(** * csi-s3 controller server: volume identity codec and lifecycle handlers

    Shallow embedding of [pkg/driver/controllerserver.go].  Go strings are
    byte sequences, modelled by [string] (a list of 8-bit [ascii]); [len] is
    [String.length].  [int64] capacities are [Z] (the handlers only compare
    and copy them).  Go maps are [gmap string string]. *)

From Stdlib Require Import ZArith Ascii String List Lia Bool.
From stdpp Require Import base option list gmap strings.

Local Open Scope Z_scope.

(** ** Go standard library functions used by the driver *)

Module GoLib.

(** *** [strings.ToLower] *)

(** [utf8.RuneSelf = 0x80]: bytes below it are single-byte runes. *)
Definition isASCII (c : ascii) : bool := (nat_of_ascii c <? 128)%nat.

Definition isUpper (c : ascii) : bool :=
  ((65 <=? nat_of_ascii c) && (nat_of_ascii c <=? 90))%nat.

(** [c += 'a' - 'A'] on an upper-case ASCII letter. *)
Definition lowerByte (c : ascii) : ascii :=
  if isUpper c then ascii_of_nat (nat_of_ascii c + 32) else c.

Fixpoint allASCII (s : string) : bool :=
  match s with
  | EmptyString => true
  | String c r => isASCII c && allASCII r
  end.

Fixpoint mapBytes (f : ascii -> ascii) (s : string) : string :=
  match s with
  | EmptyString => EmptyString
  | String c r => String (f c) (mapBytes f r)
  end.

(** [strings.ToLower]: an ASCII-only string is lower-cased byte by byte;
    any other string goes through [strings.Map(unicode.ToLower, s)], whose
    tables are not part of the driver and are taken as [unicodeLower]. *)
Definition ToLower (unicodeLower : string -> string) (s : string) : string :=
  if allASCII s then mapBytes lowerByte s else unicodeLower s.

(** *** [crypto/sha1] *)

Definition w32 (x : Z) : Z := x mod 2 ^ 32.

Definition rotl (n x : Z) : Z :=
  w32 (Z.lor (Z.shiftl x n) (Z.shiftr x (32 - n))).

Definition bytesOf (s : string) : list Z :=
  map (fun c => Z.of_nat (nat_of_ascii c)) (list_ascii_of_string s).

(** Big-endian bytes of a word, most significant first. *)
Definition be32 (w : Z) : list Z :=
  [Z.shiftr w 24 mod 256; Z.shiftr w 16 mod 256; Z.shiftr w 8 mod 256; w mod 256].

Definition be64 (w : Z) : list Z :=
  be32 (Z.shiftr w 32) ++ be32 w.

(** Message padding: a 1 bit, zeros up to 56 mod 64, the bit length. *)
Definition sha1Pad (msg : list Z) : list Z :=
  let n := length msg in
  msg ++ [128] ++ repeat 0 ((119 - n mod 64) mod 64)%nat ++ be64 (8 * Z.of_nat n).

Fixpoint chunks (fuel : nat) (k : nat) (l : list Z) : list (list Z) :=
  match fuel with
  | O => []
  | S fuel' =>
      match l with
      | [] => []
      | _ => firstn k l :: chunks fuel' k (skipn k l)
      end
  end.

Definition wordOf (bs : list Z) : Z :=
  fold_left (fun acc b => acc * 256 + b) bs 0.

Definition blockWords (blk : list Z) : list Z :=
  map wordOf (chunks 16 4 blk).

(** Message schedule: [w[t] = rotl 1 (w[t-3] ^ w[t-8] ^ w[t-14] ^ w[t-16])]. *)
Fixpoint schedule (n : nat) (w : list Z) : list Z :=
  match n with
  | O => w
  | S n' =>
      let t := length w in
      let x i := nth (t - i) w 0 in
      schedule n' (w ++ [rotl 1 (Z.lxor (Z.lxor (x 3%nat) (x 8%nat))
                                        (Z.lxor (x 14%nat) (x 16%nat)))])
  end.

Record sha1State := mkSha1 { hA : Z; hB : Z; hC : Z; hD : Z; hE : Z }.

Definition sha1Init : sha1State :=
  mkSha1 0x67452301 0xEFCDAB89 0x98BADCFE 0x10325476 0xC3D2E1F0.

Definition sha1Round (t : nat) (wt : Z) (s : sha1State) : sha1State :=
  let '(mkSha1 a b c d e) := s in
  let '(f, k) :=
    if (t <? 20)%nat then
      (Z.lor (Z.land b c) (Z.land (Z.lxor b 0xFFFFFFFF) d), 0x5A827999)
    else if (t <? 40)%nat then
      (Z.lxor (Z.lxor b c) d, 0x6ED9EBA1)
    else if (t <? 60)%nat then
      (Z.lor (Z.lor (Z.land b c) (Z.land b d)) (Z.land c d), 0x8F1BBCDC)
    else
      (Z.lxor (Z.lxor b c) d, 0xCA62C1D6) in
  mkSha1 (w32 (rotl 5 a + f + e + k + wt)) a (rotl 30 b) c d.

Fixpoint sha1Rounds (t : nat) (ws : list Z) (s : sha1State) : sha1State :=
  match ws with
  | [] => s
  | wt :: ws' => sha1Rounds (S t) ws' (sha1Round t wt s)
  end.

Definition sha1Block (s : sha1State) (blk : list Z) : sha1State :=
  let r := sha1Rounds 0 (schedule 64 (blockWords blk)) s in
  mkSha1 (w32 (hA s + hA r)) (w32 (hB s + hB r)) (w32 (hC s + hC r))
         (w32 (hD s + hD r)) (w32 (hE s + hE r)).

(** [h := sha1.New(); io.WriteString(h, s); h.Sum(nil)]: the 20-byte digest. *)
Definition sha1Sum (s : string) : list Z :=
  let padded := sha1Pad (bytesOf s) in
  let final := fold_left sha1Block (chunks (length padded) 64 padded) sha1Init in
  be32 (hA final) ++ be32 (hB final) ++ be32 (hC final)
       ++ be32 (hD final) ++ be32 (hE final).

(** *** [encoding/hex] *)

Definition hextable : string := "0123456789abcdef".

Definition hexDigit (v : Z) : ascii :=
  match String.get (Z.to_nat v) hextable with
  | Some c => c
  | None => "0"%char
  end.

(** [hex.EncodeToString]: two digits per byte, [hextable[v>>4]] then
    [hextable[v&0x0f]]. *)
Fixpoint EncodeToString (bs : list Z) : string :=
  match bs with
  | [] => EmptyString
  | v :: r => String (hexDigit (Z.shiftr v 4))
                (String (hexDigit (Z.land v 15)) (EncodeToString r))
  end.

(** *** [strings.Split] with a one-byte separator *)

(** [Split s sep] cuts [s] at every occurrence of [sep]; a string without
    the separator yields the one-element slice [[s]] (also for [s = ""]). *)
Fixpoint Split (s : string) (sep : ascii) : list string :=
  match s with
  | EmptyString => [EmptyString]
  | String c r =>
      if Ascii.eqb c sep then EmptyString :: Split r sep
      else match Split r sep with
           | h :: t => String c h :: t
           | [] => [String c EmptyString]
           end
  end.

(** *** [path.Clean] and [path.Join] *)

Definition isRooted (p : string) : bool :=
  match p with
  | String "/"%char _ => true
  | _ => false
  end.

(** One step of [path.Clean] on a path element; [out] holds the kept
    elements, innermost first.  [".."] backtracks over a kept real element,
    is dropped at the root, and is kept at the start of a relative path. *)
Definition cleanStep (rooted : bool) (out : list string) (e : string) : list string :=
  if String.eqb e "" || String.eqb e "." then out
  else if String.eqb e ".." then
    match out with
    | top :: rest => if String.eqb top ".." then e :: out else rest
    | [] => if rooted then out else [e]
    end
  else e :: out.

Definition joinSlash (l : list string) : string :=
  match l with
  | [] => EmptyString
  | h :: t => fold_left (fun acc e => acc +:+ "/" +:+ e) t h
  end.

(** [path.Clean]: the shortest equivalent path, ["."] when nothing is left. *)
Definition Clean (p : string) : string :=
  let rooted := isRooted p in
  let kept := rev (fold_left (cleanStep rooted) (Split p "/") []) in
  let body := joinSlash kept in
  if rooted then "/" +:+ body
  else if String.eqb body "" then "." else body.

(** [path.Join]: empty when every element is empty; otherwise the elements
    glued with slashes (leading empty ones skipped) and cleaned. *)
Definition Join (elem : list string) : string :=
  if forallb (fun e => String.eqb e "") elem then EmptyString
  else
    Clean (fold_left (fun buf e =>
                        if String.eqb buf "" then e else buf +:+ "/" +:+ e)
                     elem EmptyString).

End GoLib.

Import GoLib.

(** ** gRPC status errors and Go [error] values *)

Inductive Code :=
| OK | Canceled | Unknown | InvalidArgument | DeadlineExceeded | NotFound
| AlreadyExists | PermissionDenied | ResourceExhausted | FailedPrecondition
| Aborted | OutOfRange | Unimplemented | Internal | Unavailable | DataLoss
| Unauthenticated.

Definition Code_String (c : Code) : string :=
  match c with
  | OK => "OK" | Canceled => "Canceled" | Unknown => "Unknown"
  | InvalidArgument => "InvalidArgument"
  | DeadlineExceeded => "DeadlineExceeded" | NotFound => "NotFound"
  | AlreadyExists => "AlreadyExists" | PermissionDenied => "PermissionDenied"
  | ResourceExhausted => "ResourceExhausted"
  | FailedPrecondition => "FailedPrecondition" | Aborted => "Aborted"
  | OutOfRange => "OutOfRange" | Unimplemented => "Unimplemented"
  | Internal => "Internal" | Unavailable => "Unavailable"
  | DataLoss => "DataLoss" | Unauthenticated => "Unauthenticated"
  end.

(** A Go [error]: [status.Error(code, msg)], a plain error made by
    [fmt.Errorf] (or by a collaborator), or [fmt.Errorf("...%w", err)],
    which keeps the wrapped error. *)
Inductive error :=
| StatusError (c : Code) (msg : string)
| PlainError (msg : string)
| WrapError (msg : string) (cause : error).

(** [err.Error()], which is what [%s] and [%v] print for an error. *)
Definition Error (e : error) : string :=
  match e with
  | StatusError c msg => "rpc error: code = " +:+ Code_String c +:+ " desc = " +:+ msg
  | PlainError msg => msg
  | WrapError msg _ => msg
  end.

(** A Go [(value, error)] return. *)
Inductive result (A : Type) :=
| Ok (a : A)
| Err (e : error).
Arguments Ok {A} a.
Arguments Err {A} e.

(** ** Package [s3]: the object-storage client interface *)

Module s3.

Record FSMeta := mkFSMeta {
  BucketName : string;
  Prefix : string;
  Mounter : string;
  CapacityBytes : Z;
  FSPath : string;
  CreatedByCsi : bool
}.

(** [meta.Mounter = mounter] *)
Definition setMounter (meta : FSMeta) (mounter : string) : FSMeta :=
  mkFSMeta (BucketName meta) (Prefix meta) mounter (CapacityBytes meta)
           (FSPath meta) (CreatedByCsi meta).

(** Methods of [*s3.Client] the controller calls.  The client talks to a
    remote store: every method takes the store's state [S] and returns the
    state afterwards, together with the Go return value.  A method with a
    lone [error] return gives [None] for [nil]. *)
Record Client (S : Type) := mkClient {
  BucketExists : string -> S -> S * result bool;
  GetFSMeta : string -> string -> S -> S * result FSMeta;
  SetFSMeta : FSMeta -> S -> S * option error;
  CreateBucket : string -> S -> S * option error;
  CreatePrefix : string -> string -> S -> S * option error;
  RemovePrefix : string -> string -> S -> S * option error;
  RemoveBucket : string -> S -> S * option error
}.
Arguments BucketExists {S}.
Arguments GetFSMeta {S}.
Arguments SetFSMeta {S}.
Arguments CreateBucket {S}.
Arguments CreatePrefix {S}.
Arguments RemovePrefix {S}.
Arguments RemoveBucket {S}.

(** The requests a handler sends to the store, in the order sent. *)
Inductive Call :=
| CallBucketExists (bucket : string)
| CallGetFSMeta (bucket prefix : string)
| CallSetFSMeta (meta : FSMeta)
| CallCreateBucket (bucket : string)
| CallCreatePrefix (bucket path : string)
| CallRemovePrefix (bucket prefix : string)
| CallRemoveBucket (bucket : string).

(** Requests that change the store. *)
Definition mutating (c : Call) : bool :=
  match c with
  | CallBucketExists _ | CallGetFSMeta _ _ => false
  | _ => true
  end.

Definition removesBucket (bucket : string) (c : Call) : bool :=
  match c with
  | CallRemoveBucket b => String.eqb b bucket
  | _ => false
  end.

============================================================

Exactly the lines above from the one with "else if String.eqb e" to the one with "Definition Clean (p", both included, are to be quoted; leave the rest out.

  else if String.eqb e ".." then
    match out with
    | top :: rest => if String.eqb top ".." then e :: out else rest
    | [] => if rooted then out else [e]
    end
  else e :: out.

Definition joinSlash (l : list string) : string :=
  match l with
  | [] => EmptyString
  | h :: t => fold_left (fun acc e => acc +:+ "/" +:+ e) t h
  end.

(** [path.Clean]: the shortest equivalent path, ["."] when nothing is left. *)
Definition Clean (p : string) : string :=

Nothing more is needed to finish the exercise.